Wayne was about to tear open the cellophane surrounding the turkey and cheese sandwich he’d packed for himself five hours earlier when his phone rang. The caller ID identified his ex-wife.
Jessica had never called him at school, not even when they were married. That she was calling now meant two things. First, it was about Owen. And second, it was important.
There was a general rule among the teachers that you didn’t take phone calls in the lounge. But an exception was made if the call was short, in consideration of the fact that even teachers weren’t allowed to be seen in the hallways with a phone, and it could take ten minutes to walk outside, which meant that a two-minute call would take up nearly half your lunch break.
“Everything okay?” he whispered, conserving his words so as to not disrupt the other teachers.
“No. Everything is definitely not okay.”
Jessica began telling him that Owen’s cancer had returned and something about a possible experimental treatment. As soon as she did, the air left his lungs. He felt as if he might pass out.
Jessica did nearly all the talking, and for most of it, she sobbed. Their call ended in less than five minutes, which was still long enough that Wayne got the stink eye from Ed Weston, who had been old when Wayne joined the faculty twenty-two years ago.
Wayne knew that Owen had never been cured—that you never were cured of leukemia—but it had been easy to accept Jessica’s assurances to the contrary. The few times he had made a comment that hopefully Owen would be well enough to go to college, Jessica had glared daggers at him, suggesting that it was Wayne’s pessimism, rather than the cancer, that was making their son sick.

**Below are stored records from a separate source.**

(* ===== verification/Filters.v ===== *)
(** * Filters and query arguments (query-engine/connectors/query-connector/src)

    The filters of a query, their split into batches when a condition lists too
    many values, and the arguments of a query for many records. *)
From S2P Require Import Prelude SqlSchema Dml Converter Models Projections.

Section filters.
Context `{VT : ValueTypes} {VO : ValueOrd VT} `{IT : Itertools}.
(** [BATCH_SIZE], from the environment or 5000. *)
Context (batch_size : nat).

(** ** Conditions (filter/scalar.rs, filter/list.rs, filter/relation.rs) *)
Inductive ScalarProjection : Type :=
| ProjSingle (f : ScalarField)
| ProjCompound (fs : list ScalarField).
Inductive ScalarCondition : Type :=
| CondEquals (v : PrismaValue)
| CondNotEquals (v : PrismaValue)
| CondContains (v : PrismaValue)
| CondNotContains (v : PrismaValue)
| CondStartsWith (v : PrismaValue)
| CondNotStartsWith (v : PrismaValue)
| CondEndsWith (v : PrismaValue)
| CondNotEndsWith (v : PrismaValue)
| CondLessThan (v : PrismaValue)
| CondLessThanOrEquals (v : PrismaValue)
| CondGreaterThan (v : PrismaValue)
| CondGreaterThanOrEquals (v : PrismaValue)
| CondIn (vs : list PrismaValue)
| CondNotIn (vs : list PrismaValue).
Record ScalarFilter : Type := mkScalarFilter { flt_projection : ScalarProjection; flt_condition : ScalarCondition }.
Inductive ScalarListCondition : Type :=
| ListContains (v : PrismaValue)
| ListContainsEvery (vs : list PrismaValue)
| ListContainsSome (vs : list PrismaValue)
| ListContainsNone.
Record ScalarListFilter : Type := mkScalarListFilter { slf_field : ScalarField; slf_condition : ScalarListCondition }.
Inductive RelationCondition : Type := EveryRelatedRecord | AtLeastOneRelatedRecord | NoRelatedRecord | ToOneRelatedRecord.
Definition invert_of_subselect (c : RelationCondition) : bool := match c with EveryRelatedRecord => true | _ => false end.
Inductive Filter : Type :=
| FAnd (l : list Filter)
| FOr (l : list Filter)
| FNot (l : list Filter)
| FScalar (f : ScalarFilter)
| FScalarList (f : ScalarListFilter)
| FOneRelationIsNull (field : RelationField)
| FRelation (field : RelationField) (nested_filter : Filter) (condition : RelationCondition)
| FNodeSubscription
| FBoolFilter (b : bool)
| FEmpty.

(** ** Comparisons ([ScalarCompare], [RelationCompare], [ScalarListCompare]) *)
Definition sf_compare (f : ScalarField) (c : ScalarCondition) : Filter := FScalar (mkScalarFilter (ProjSingle f) c).
Definition is_in (f : ScalarField) (vs : list PrismaValue) : Filter := sf_compare f (CondIn vs).
Definition not_in (f : ScalarField) (vs : list PrismaValue) : Filter := sf_compare f (CondNotIn vs).
Definition equals (f : ScalarField) (v : PrismaValue) : Filter := sf_compare f (CondEquals v).
Definition not_equals (f : ScalarField) (v : PrismaValue) : Filter := sf_compare f (CondNotEquals v).
Definition contains (f : ScalarField) (v : PrismaValue) : Filter := sf_compare f (CondContains v).
Definition not_contains (f : ScalarField) (v : PrismaValue) : Filter := sf_compare f (CondNotContains v).
Definition starts_with (f : ScalarField) (v : PrismaValue) : Filter := sf_compare f (CondStartsWith v).
Definition not_starts_with (f : ScalarField) (v : PrismaValue) : Filter := sf_compare f (CondNotStartsWith v).
Definition ends_with (f : ScalarField) (v : PrismaValue) : Filter := sf_compare f (CondEndsWith v).
Definition not_ends_with (f : ScalarField) (v : PrismaValue) : Filter := sf_compare f (CondNotEndsWith v).
Definition less_than (f : ScalarField) (v : PrismaValue) : Filter := sf_compare f (CondLessThan v).
Definition less_than_or_equals (f : ScalarField) (v : PrismaValue) : Filter := sf_compare f (CondLessThanOrEquals v).
Definition greater_than (f : ScalarField) (v : PrismaValue) : Filter := sf_compare f (CondGreaterThan v).
Definition greater_than_or_equals (f : ScalarField) (v : PrismaValue) : Filter := sf_compare f (CondGreaterThanOrEquals v).
(** The same on a projection, over all of its scalar fields. *)
Definition mp_compare {E} (idm : InternalDataModel) (p : ModelProjection) (c : ScalarCondition) : outcome E Filter :=
  fs ← mp_scalar_fields idm p; Ok (FScalar (mkScalarFilter (ProjCompound fs) c)).
Definition mp_is_in {E} (idm : InternalDataModel) (p : ModelProjection) (vs : list PrismaValue) : outcome E Filter :=
  mp_compare idm p (CondIn vs).
Definition mp_equals {E} (idm : InternalDataModel) (p : ModelProjection) (v : PrismaValue) : outcome E Filter :=
  mp_compare idm p (CondEquals v).
Definition every_related (rf : RelationField) (f : Filter) : Filter := FRelation rf f EveryRelatedRecord.
Definition at_least_one_related (rf : RelationField) (f : Filter) : Filter := FRelation rf f AtLeastOneRelatedRecord.
Definition to_one_related (rf : RelationField) (f : Filter) : Filter := FRelation rf f ToOneRelatedRecord.
Definition no_related (rf : RelationField) (f : Filter) : Filter := FRelation rf f NoRelatedRecord.
Definition one_relation_is_null (rf : RelationField) : Filter := FOneRelationIsNull rf.
Definition contains_element (f : ScalarField) (v : PrismaValue) : Filter := FScalarList (mkScalarListFilter f (ListContains v)).
Definition contains_none (f : ScalarField) : Filter := FScalarList (mkScalarListFilter f ListContainsNone).
(** filter/id_filter.rs *)
Definition rp_filter (r : RecordProjection) : Filter := FAnd ((fun p => equals p.1 p.2) <$> r).
Definition rps_filter (rs : list RecordProjection) : Filter := FOr (foldl (fun acc id => acc ++ [rp_filter id]) [] rs).
Definition filter_size (f : Filter) : nat :=
  match f with FAnd v | FOr v | FNot v => length v | FEmpty => 0 | _ => 1 end.

(** ** Batches *)
Definition sf_len (f : ScalarFilter) : nat :=
  match flt_condition f with CondIn l | CondNotIn l => length l | _ => 1 end.
Definition sf_can_batch (f : ScalarFilter) : bool := Nat.ltb batch_size (sf_len f).
(** A [BTreeSet] as the sorted list of its elements; an equal element is not inserted again. *)
Fixpoint btree_insert (x : PrismaValue) (l : list PrismaValue) : list PrismaValue :=
  match l with
  | [] => [x]
  | y :: l' =>
      match value_cmp x y with
      | Lt => x :: y :: l'
      | Eq => y :: l'
      | Gt => y :: btree_insert x l'
      end
  end.
Definition btree_set (l : list PrismaValue) : list PrismaValue := foldl (fun s x => btree_insert x s) [] l.
(** The loop over the set: [finished] and then [current] are the batches so far. *)
Fixpoint fill_batches (idx : nat) (finished : list (list PrismaValue)) (current : list PrismaValue) (l : list PrismaValue) :
    list (list PrismaValue) :=
  match l with
  | [] => finished ++ [current]
  | item :: l =>
      if negb (Nat.eqb idx 0) && Nat.eqb (idx mod batch_size) 0
      then fill_batches (Datatypes.S idx) (finished ++ [current]) [item] l
      else fill_batches (Datatypes.S idx) finished (current ++ [item]) l
  end.
Definition batch_values {E} (l : list PrismaValue) : outcome E (list (list PrismaValue)) :=
  if Nat.eqb batch_size 0 then Panic "attempt to calculate the remainder with a divisor of zero"
  else Ok (fill_batches 0 [] [] (btree_set l)).
Definition sf_batched {E} (f : ScalarFilter) : outcome E (list ScalarFilter) :=
  match flt_condition f with
  | CondIn l => bs ← batch_values l; Ok ((fun b => mkScalarFilter (flt_projection f) (CondIn b)) <$> (bs : list (list PrismaValue)))
  | CondNotIn l => bs ← batch_values l; Ok ((fun b => mkScalarFilter (flt_projection f) (CondNotIn b)) <$> (bs : list (list PrismaValue)))
  | _ => Ok [f]
  end.
Fixpoint filter_can_batch (f : Filter) : bool :=
  match f with
  | FScalar sf => sf_can_batch sf
  | FAnd l => existsb filter_can_batch l
  | FOr l => existsb filter_can_batch l
  | _ => false
  end.
Definition split_step (s : option ScalarFilter * list Filter) (f : Filter) : option ScalarFilter * list Filter :=
  let '(longest, other) := s in
  match f, longest with
  | FScalar sf, Some prev => if Nat.ltb (sf_len prev) (sf_len sf) then (Some sf, other ++ [FScalar prev]) else (longest, other ++ [f])
  | FScalar sf, None => if sf_can_batch sf then (Some sf, other) else (longest, other ++ [f])
  | _, _ => (longest, other ++ [f])
  end.
(** The filters are popped from the end. *)
Definition split_longest (filters : list Filter) : option ScalarFilter * list Filter := foldl split_step (None, []) (reverse filters).
Definition batch {E} (filters : list Filter) (f : list Filter -> Filter) : outcome E (list Filter) :=
  let '(longest, other) := split_longest filters in
  match longest with
  | Some filter => batched ← sf_batched filter; Ok ((fun b => f (other ++ [FScalar b])) <$> (batched : list ScalarFilter))
  | None => Ok [f other]
  end.
Definition filter_batched {E} (self : Filter) : outcome E (list Filter) :=
  match self with
  | FScalar sf => bs ← sf_batched sf; Ok (FScalar <$> (bs : list ScalarFilter))
  | FAnd filters => batch filters FAnd
  | FOr filters => batch filters FOr
  | _ => Ok [self]
  end.

(** ** Query arguments (query_arguments.rs) *)
Record QueryArguments : Type := mkQueryArguments {
  qa_cursor : option RecordProjection;
  qa_take : option Z;
  qa_skip : option Z;
  qa_filter : option Filter;
  qa_order_by : option OrderBy;
}.
Record OrderDirections : Type := mkOrderDirections {
  needs_implicit_id_ordering : bool;
  needs_to_be_reverse_order : bool;
  primary_order_by : option OrderBy;
}.
Definition QueryArguments_from (f : Filter) : QueryArguments := mkQueryArguments None None None (Some f) None.
Definition needs_reversed_order (a : QueryArguments) : bool := match qa_take a with Some t => (t <? 0)%Z | None => false end.
Definition is_some {A} (o : option A) : bool := match o with Some _ => true | None => false end.
Definition needs_implicit_ordering (a : QueryArguments) : bool :=
  is_some (qa_skip a) || is_some (qa_cursor a) || is_some (qa_take a) || is_some (qa_order_by a).
Definition ordering_directions (a : QueryArguments) : OrderDirections :=
  mkOrderDirections (needs_implicit_ordering a) (needs_reversed_order a) (qa_order_by a).
(** i64 arithmetic wraps around in a release build. *)
Definition wrap64 (z : Z) : Z := ((z + 2 ^ 63) mod 2 ^ 64 - 2 ^ 63)%Z.
Definition take_abs (a : QueryArguments) : option Z := (fun t => if (t <? 0)%Z then wrap64 (t * -1) else t) <$> qa_take a.
Definition qa_can_batch (a : QueryArguments) : bool := match qa_filter a with Some f => filter_can_batch f | None => false end.
Definition set_filter (f : Filter) (a : QueryArguments) : QueryArguments :=
  mkQueryArguments (qa_cursor a) (qa_take a) (qa_skip a) (Some f) (qa_order_by a).
Definition qa_batched {E} (a : QueryArguments) : outcome E (list QueryArguments) :=
  match qa_filter a with
  | Some filter => fs ← filter_batched filter; Ok ((fun f => set_filter f a) <$> (fs : list Filter))
  | None => Ok [a]
  end.
End filters.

In the end, like so many other things, he’d been right, and she’d been wrong. It reminded him of all the times he’d said that something was not right in their marriage, and that maybe counseling would help, and she had gaslighted him into believing their problems were all in his mind. Right up until the day she left, in fact.
He tried to focus on the one positive thing Jessica had said: the experimental treatment. But just as quickly he remembered that health insurance wouldn’t cover it and that it would cost several hundred thousand dollars.
Wayne calculated the maximum amount of money he could beg, borrow, and steal. He had no assets to sell. In fact, he was in debt up to his eyeballs. He had used every last nickel he could get his hands on—which included getting cash advances on his credit cards and taking a second mortgage—to fund the $50,000 he needed to buy Jessica out of her half of the equity they had in their house during the divorce. The housing market dropped even before the ink on the divorce decree was dry. If he sold the house now, he doubted he’d net much more than thirty grand after transaction fees and paying off both mortgages, and he’d still have to find a new place to live.
His 401(k) had less than $20,000, his savings account less than $2,000.